Wednesday: The only way I can brush my teeth is by laying on the toothbrush on the counter and moving my mouth back and forth over it. I believe I have a hernia. Driving was OK as long as I didn't try to steer or stop. I parked on top of a GEO in the club parking lot. Belinda was impatient with me, insisting that my screams bothered other club members.


Her voice is a little too perky for early in the morning and when she scolds, she gets this nasally whine that is VERY annoying. My chest hurt when I got on the treadmill, so Belinda put me on the stair monster. Why the heck would anyone invent a machine to simulate an activity rendered obsolete by elevators? Belinda told me it would help me get in shape and enjoy life. She said some other junk too.

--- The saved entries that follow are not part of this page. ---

(* ===== verification/HandleTable.v ===== *)
(** [kernel::HandleTable] ([src/kernel/handle_table.cpp], [object.h]).

    The table maps 64-bit handles to kernel objects.  Its operations hold
    [mutex_] for their whole body, so each is one atomic state transition.
    The table is polymorphic in the representation of objects; the class
    [KernelObject] is the [type()] accessor of the C++ base class. *)
From S2P Require Import Prelude.

(** [enum class KernelObjectType]. *)
Inductive KernelObjectType : Type :=
| kDirectory | kEventQueue | kEventFlag | kFile | kSemaphore | kThread | kTimer.

#[global] Instance KernelObjectType_eq_dec : EqDecision KernelObjectType.
Proof. solve_decision. Defined.

Class KernelObject (O : Type) := object_type : O -> KernelObjectType.

Record HandleTable (O : Type) := mkHandleTable {
  objects_ : gmap Z O;
  next_handle_ : Z;
  exhausted_ : bool
}.
Arguments mkHandleTable {O} _ _ _.
Arguments objects_ {O} _.
Arguments next_handle_ {O} _.
Arguments exhausted_ {O} _.

(** The default member initialisers. *)
Definition HandleTable_init (O : Type) : HandleTable O := mkHandleTable ∅ 1 false.

Section operations.
Context {O : Type} `{KernelObject O}.
Implicit Types (t : HandleTable O).

(** [Insert]: a null object is refused, an exhausted table is refused, and
    otherwise the next handle is consumed. *)
Definition Insert (object : option O) t : HandleTable O * option Z :=
  match object with
  | None => (t, None)
  | Some o =>
      if exhausted_ t then (t, None)
      else
        let handle := next_handle_ t in
        let at_max := next_handle_ t =? u64_max in
        let next := if at_max then next_handle_ t else (next_handle_ t + 1)%u64 in
        (* emplace keeps an existing entry *)
        let objects := match objects_ t !! handle with
                       | Some _ => objects_ t
                       | None => <[handle := o]> (objects_ t)
                       end in
        (mkHandleTable objects next at_max, Some handle)
  end.

Definition Find (handle : Z) (expected : KernelObjectType) t : option O :=
  if handle =? kInvalidKernelHandle then None
  else match objects_ t !! handle with
       | None => None
       | Some o => if bool_decide (object_type o = expected) then Some o else None
       end.

Definition Remove (handle : Z) (expected : KernelObjectType) t
    : HandleTable O * option O :=
  if handle =? kInvalidKernelHandle then (t, None)
  else match objects_ t !! handle with
       | None => (t, None)
       | Some o =>
           if bool_decide (object_type o = expected)
           then (mkHandleTable (delete handle (objects_ t)) (next_handle_ t) (exhausted_ t),
                 Some o)
           else (t, None)
       end.

Definition HandleTable_size t : nat := size (objects_ t).

(** A method call through the shared pointer held in the table: the object is
    changed in place, the table itself is not. *)
Definition Modify (handle : Z) (o : O) t : HandleTable O :=
  mkHandleTable (<[handle := o]> (objects_ t)) (next_handle_ t) (exhausted_ t).

(** Live handles are non-zero 64-bit values that were all issued before the
    next one. *)
Record table_ok t : Prop := {
  ht_next : 1 <= next_handle_ t <= u64_max;
  ht_exhausted : exhausted_ t = true -> next_handle_ t = u64_max;
  ht_live h o : objects_ t !! h = Some o ->
    1 <= h <= u64_max /\ (exhausted_ t = false -> h < next_handle_ t)
}.

Lemma table_ok_init : table_ok (HandleTable_init O).
Proof. split; simpl; [u64_lia | done | done]. Qed.

Lemma next_handle_fresh t :
  table_ok t -> exhausted_ t = false -> objects_ t !! next_handle_ t = None.
Proof.
  intros Hok He. destruct (objects_ t !! next_handle_ t) as [o|] eqn:E; [|done].
  apply (ht_live _ Hok) in E as [_ Hlt]. specialize (Hlt He). lia.
Qed.

Lemma Insert_ok object t : table_ok t -> table_ok (Insert object t).1.
Proof.
  intros Hok. destruct object as [o|]; [|done]. simpl.
  destruct (exhausted_ t) eqn:He; [done|]. simpl.
  rewrite (next_handle_fresh t Hok He). pose proof (ht_next _ Hok).
  split; simpl.
  - destruct (_ =? _) eqn:E; [lia|]. unwrap64. u64_lia.
  - intros Heq. rewrite Heq. lia.
  - intros h o'. rewrite lookup_insert. case_decide as Hh.
    + intros _. subst h. split; [lia|]. intros Heq. rewrite Heq. unwrap64. lia.
    + intros Hl%(ht_live _ Hok). destruct Hl as [Hr Hlt]. split; [done|].
      intros Heq. rewrite Heq. specialize (Hlt He). unwrap64. lia.
Qed.

Lemma Remove_ok h ty t : table_ok t -> table_ok (Remove h ty t).1.
Proof.
  intros Hok. unfold Remove. repeat split_match; simpl; try done.
  split; simpl; [apply Hok | apply Hok|].
  intros h' o' [_ Hl]%lookup_delete_Some. by eapply ht_live.
Qed.

Lemma Modify_ok h o o' t :
  table_ok t -> objects_ t !! h = Some o -> table_ok (Modify h o' t).
Proof.
  intros Hok Hh. split; simpl; [apply Hok | apply Hok|].
  intros h' x. rewrite lookup_insert. case_decide as Heq.
  - subst h'. intros _. by eapply ht_live.
  - by apply ht_live.
Qed.

Lemma Find_Some h ty t o :
  Find h ty t = Some o <-> h <> 0 /\ objects_ t !! h = Some o /\ object_type o = ty.
Proof.
  unfold Find, kInvalidKernelHandle. destruct (h =? 0) eqn:E.
  { split; [done|]. lia. }
  destruct (objects_ t !! h) as [o'|]; [|split; [done|naive_solver]].
  case_bool_decide as Hty; split.
  - intros [= ->]. split_and!; [lia|done|done].
  - intros (_ & [= ->] & _). done.
  - done.
  - intros (_ & [= ->] & Ht). done.
Qed.

Lemma Insert_Find object t h ty :
  table_ok t -> (Insert object t).2 = Some h ->
  Find h ty (Insert object t).1 =
  o ← object; if bool_decide (object_type o = ty) then Some o else None.
Proof.
  intros Hok. destruct object as [o|]; [|done]. simpl.
  destruct (exhausted_ t) eqn:He; [done|]. simpl. intros [= <-].
  rewrite (next_handle_fresh t Hok He). unfold Find, kInvalidKernelHandle. simpl.
  pose proof (ht_next _ Hok). destruct (_ =? 0) eqn:E; [lia|].
  by rewrite lookup_insert_eq.
Qed.

Lemma Insert_frame object t h' :
  (Insert object t).2 <> Some h' ->
  objects_ (Insert object t).1 !! h' = objects_ t !! h'.
Proof.
  destruct object as [o|]; [|done]. simpl.
  destruct (exhausted_ t); [done|]. simpl. intros Hne.
  destruct (objects_ t !! next_handle_ t); [done|].
  rewrite lookup_insert_ne; [done|]. congruence.
Qed.

Lemma Remove_lookup h ty t h' :
  objects_ (Remove h ty t).1 !! h' =
  if bool_decide (h' = h /\ is_Some (Find h ty t)) then None else objects_ t !! h'.
Proof.
  unfold Remove, Find, kInvalidKernelHandle.
  destruct (h =? 0) eqn:E; simpl.
  { case_bool_decide as Hd; [destruct Hd as [_ [? ?]]; done|done]. }
  destruct (objects_ t !! h) as [o|] eqn:Ho; simpl.
  2:{ case_bool_decide as Hd; [destruct Hd as [_ [? ?]]; done|done]. }
  case_bool_decide as Hty; simpl.
  - rewrite lookup_delete. case_decide as Heq; case_bool_decide as Hd; try done.
    + exfalso. apply Hd. split; [done|eauto].
    + destruct Hd as [-> _]. done.
  - case_bool_decide as Hd; [destruct Hd as [_ [? ?]]; done|done].
Qed.
End operations.

#[export] Hint Resolve table_ok_init Insert_ok Remove_ok : kernel.

(** ** Handles are never issued twice *)

Section traces.
Context {O : Type} `{KernelObject O}.

Inductive table_op := OpInsert (o : option O) | OpRemove (h : Z) (ty : KernelObjectType).

(** Run a sequence of operations, collecting the handles that were issued. *)
Fixpoint run_ops (ops : list table_op) (t : HandleTable O) : HandleTable O * list Z :=
  match ops with
  | [] => (t, [])
  | OpInsert o :: rest =>
      let '(t1, r) := Insert o t in
      let '(t2, hs) := run_ops rest t1 in
      (t2, match r with Some h => h :: hs | None => hs end)
  | OpRemove h ty :: rest => run_ops rest (Remove h ty t).1
  end.

(** The least handle a table can still issue. *)
Definition issue_floor (t : HandleTable O) : Z :=
  if exhausted_ t then u64_max + 1 else next_handle_ t.

Lemma Insert_issue o (t : HandleTable O) :
  table_ok t ->
  match (Insert o t).2 with
  | Some h => h = issue_floor t /\ issue_floor (Insert o t).1 = h + 1 /\ h <= u64_max
  | None => issue_floor (Insert o t).1 = issue_floor t
  end.
Proof.
  intros Hok. pose proof (ht_next _ Hok). unfold issue_floor.
  destruct o as [o|]; simpl; [|done]. destruct (exhausted_ t) eqn:He; simpl; [by rewrite He|].
  destruct (_ =? _) eqn:E; split_and!; try done; try lia. unwrap64. lia.
Qed.

Lemma Remove_issue h ty (t : HandleTable O) :
  issue_floor (Remove h ty t).1 = issue_floor t.
Proof. unfold Remove. by repeat split_match. Qed.

Lemma run_ops_issued ops (t : HandleTable O) :
  table_ok t ->
  StronglySorted Z.lt (run_ops ops t).2 /\
  Forall (fun h => issue_floor t <= h <= u64_max) (run_ops ops t).2.
Proof.
  revert t. induction ops as [|[o|h ty] ops IH]; intros t Hok; [by split; constructor| |].
  - simpl. pose proof (Insert_issue o t Hok) as Hi.
    pose proof (Insert_ok o t Hok) as Hok'.
    destruct (Insert o t) as [t1 r]. simpl in *.
    destruct (IH t1 Hok') as [Hs Hf]. destruct (run_ops ops t1) as [t2 hs]. simpl in *.
    destruct r as [h|].
    + destruct Hi as (-> & Hfl & Hmax). rewrite Hfl in Hf. split; constructor; try done.
      * eapply Forall_impl; [exact Hf|]. simpl. intros; lia.
      * eapply Forall_impl; [exact Hf|]. simpl. intros; lia.
    + by rewrite Hi in Hf.
  - simpl. pose proof (IH (Remove h ty t).1 (Remove_ok h ty t Hok)) as Hr.
    by rewrite Remove_issue in Hr.
Qed.

(** Handles issued by any interleaving of insertions and removals are
    strictly increasing, non-zero 64-bit values: none is ever reused. *)
Theorem handles_never_reused (ops : list table_op) :
  StronglySorted Z.lt (run_ops ops (HandleTable_init O)).2 /\
  Forall (fun h => 1 <= h <= u64_max) (run_ops ops (HandleTable_init O)).2.
Proof. apply (run_ops_issued ops (HandleTable_init O)), table_ok_init. Qed.
End traces.
(** One call of the scheduler's interface. *)
Inductive sched_step : Kernel -> Kernel -> Prop :=
| StepCreate name pri entry arg k : sched_step k (CreateThread name pri entry arg k).1
| StepDiscard h k : sched_step k (DiscardReadyThread h k).1
| StepSelect k : sched_step k (SelectNext k).1
| StepYield k : sched_step k (YieldCurrent k).1
| StepBlock key k : sched_step k (BlockCurrent key k).1
| StepBlockUntil key d k : sched_step k (BlockCurrentUntil key d k).1
| StepWakeAll key m k : 0 <= m -> sched_step k (WakeBlockedThreads key m k).1
| StepWakeOne h key k : sched_step k (WakeBlockedThread h key k).1
| StepJoin h k : sched_step k (JoinThread h k).1
| StepExit v k : sched_step k (ExitCurrent v k).1
| StepConsume key k : sched_step k (ConsumeCurrentThreadTimeout key k).1.

Lemma Kernel_init_ok : kernel_ok Kernel_init.
Proof.
  split; simpl; [apply table_ok_init|apply Scheduler_init_ok|].
  intros h. split; [by intros [? ?]|done].
Qed.

Lemma sched_step_ok k k' : sched_step k k' -> kernel_ok k -> kernel_ok k'.
Proof.
  destruct 1; intros Hk.
  - by apply CreateThread_ok.
  - by apply DiscardReadyThread_ok.
  - by apply SelectNext_ok.
  - by apply YieldCurrent_ok.
  - by apply BlockCurrentLocked_ok.
  - by apply BlockCurrentLocked_ok.
  - by apply WakeBlockedThreads_ok.
  - by apply WakeBlockedThread_ok.
  - by apply JoinThread_ok.
  - by apply ExitCurrent_ok.
  - by apply ConsumeCurrentThreadTimeout_ok.
Qed.

Lemma sched_steps_ok k k' : rtc sched_step k k' -> kernel_ok k -> kernel_ok k'.
Proof. induction 1 as [|k1 k2 k3 Hs _ IH]; [done|]. intros Hk. by eapply IH, sched_step_ok. Qed.

(** C4: in every state reachable through the scheduler's interface, the ready
    queue holds exactly the ready threads, each once; the current thread is the
    one and only running thread; exactly the blocked threads have a wait key;
    and the handle table lists exactly the scheduler's threads. *)
Theorem scheduler_reachable_invariant (k : Kernel) :
  rtc sched_step Kernel_init k -> kernel_ok k.
Proof. intros Hr. exact (sched_steps_ok _ _ Hr Kernel_init_ok). Qed.

End reachability.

Thursday: Belinda was waiting for me with her vampire like teeth exposed as her thin,cruel lips were pulled back in a full snarl. I couldn't help being a half an hour late it took me that long to tie my shoes. Belinda took me to work out with dumbbells. When she was not looking, I ran and hid in the men's room. She sent Lars to find me, then, as punishment, put me on the rowing machine - which I sank.





Friday: I hate that heifer Belinda more than any human being has ever hated any other human being in the history of the world. Stupid, skinny, anemic little cheerleader. If there was a part of my body I could move without unbearable pain, I would beat her with it. Belinda wanted me to work on my triceps. I don't have any triceps! And if you don't want dents in the floor, don't hand me the *&%#(#&**!!@*@ barbells or anything that weighs more than a sandwich. The treadmill flung me off and I landed on a health and nutrition teacher. Why couldn't it have been someone softer, like the drama coach or the choir director?





Saturday: Belinda left a message on my answering machine in her grating, shrilly voice wondering why I did not show up today. Just hearing her made me want to smash the machine with my planner. However, I lacked the strength to even use the TV remote and ended up catching eleven straight hours of the Weather Channel.





Sunday: I'm having the Church van pick me up for services today so I can go and thank GOD that this week is over. I will also pray that next year my wife (the devil) will choose a gift for me that is fun - like a root canal or a vasectomy.



Hat tip: Toots

1 comment:

  1. ROFL I just joined Curves, and I've been working out for the first time in fifteen years. I can still tie my shoes. Sort of. According to them I am only 114 pounds overweight. I thought I was 135 pounds overweight, so I'm already ahead of the game!